Exercise objective: The records below need copying. Match each line exactly.

Extracted data entries:
※
(* ===== verification/Syscall.v ===== *)
(** * System call arguments: [src/kernel/syscall.c], but for [syscall]
    itself, which is in [Trap.v] *)

From S2P Require Import Prelude Riscv Spinlock Str Kalloc Vm Kernel Proc ProcLife.

(** The string in a buffer: the bytes before the first NUL. *)
Fixpoint cstring (bs : list Z) : list Z :=
  match bs with
  | [] => []
  | b :: bs' => if b =? 0 then [] else b :: cstring bs'
  end.

Section code.
Context {LY : Layout}.

(** The result and the word fetched. *)
Definition fetchaddr (addr : Z) : K (Z * Z) :=
  p ← myproc;
  p ← deref p;
  sz ← pget p p_sz;
  if (sz <=? addr) || (sz <? u64 (addr + 8)) then mret (-1, 0) else
  pt ← pget p p_pagetable;
  '(r, bs) ← lift (copyin pt addr 8 : M (mstate machine) (Z * list Z));
  if negb (r =? 0) then mret (-1, 0) else
  mret (0, ld 8 (buf_of bs) 0).

(** The result and the bytes stored in [buf]. *)
Definition fetchstr (addr max : Z) : K (Z * list Z) :=
  p ← myproc;
  p ← deref p;
  pt ← pget p p_pagetable;
  '(err, bs) ← lift (copyinstr pt addr (u64 max) : M (mstate machine) (Z * list Z));
  if err <? 0 then mret (err, bs) else
  mret (Z.of_nat (length (cstring bs)), bs).

Definition argraw (n : Z) : K Z :=
  p ← myproc;
  p ← deref p;
  tf ← pget p p_trapframe;
  match n with
  | 0 => tf_get tf TF_a0
  | 1 => tf_get tf TF_a1
  | 2 => tf_get tf TF_a2
  | 3 => tf_get tf TF_a3
  | 4 => tf_get tf TF_a4
  | 5 => tf_get tf TF_a5
  | _ => panic "argraw"
  end.

(** [argint] and [argaddr] always return 0; this is what they store. *)
Definition argint (n : Z) : K Z :=
  v ← argraw n;
  mret (s32 v).

Definition argaddr (n : Z) : K Z := argraw n.

(** The result and the string. *)
Definition argstr (n max : Z) : K (Z * list Z) :=
  addr ← argaddr n;
  '(r, bs) ← fetchstr addr max;
  mret (r, cstring bs).

End code.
※
Result for this exercise:
(* ===== verification/Syscall.v ===== *)
(** * System call arguments: [src/kernel/syscall.c], but for [syscall]
    itself, which is in [Trap.v] *)

From S2P Require Import Prelude Riscv Spinlock Str Kalloc Vm Kernel Proc ProcLife.

(** The string in a buffer: the bytes before the first NUL. *)
Fixpoint cstring (bs : list Z) : list Z :=
  match bs with
  | [] => []
  | b :: bs' => if b =? 0 then [] else b :: cstring bs'
  end.

Section code.
Context {LY : Layout}.

(** The result and the word fetched. *)
Definition fetchaddr (addr : Z) : K (Z * Z) :=
  p ← myproc;
  p ← deref p;
  sz ← pget p p_sz;
  if (sz <=? addr) || (sz <? u64 (addr + 8)) then mret (-1, 0) else
  pt ← pget p p_pagetable;
  '(r, bs) ← lift (copyin pt addr 8 : M (mstate machine) (Z * list Z));
  if negb (r =? 0) then mret (-1, 0) else
  mret (0, ld 8 (buf_of bs) 0).

(** The result and the bytes stored in [buf]. *)
Definition fetchstr (addr max : Z) : K (Z * list Z) :=
  p ← myproc;
  p ← deref p;
  pt ← pget p p_pagetable;
  '(err, bs) ← lift (copyinstr pt addr (u64 max) : M (mstate machine) (Z * list Z));
  if err <? 0 then mret (err, bs) else
  mret (Z.of_nat (length (cstring bs)), bs).

Definition argraw (n : Z) : K Z :=
  p ← myproc;
  p ← deref p;
  tf ← pget p p_trapframe;
  match n with
  | 0 => tf_get tf TF_a0
  | 1 => tf_get tf TF_a1
  | 2 => tf_get tf TF_a2
  | 3 => tf_get tf TF_a3
  | 4 => tf_get tf TF_a4
  | 5 => tf_get tf TF_a5
  | _ => panic "argraw"
  end.

(** [argint] and [argaddr] always return 0; this is what they store. *)
Definition argint (n : Z) : K Z :=
  v ← argraw n;
  mret (s32 v).

Definition argaddr (n : Z) : K Z := argraw n.

(** The result and the string. *)
Definition argstr (n max : Z) : K (Z * list Z) :=
  addr ← argaddr n;
  '(r, bs) ← fetchstr addr max;
  mret (r, cstring bs).

End code.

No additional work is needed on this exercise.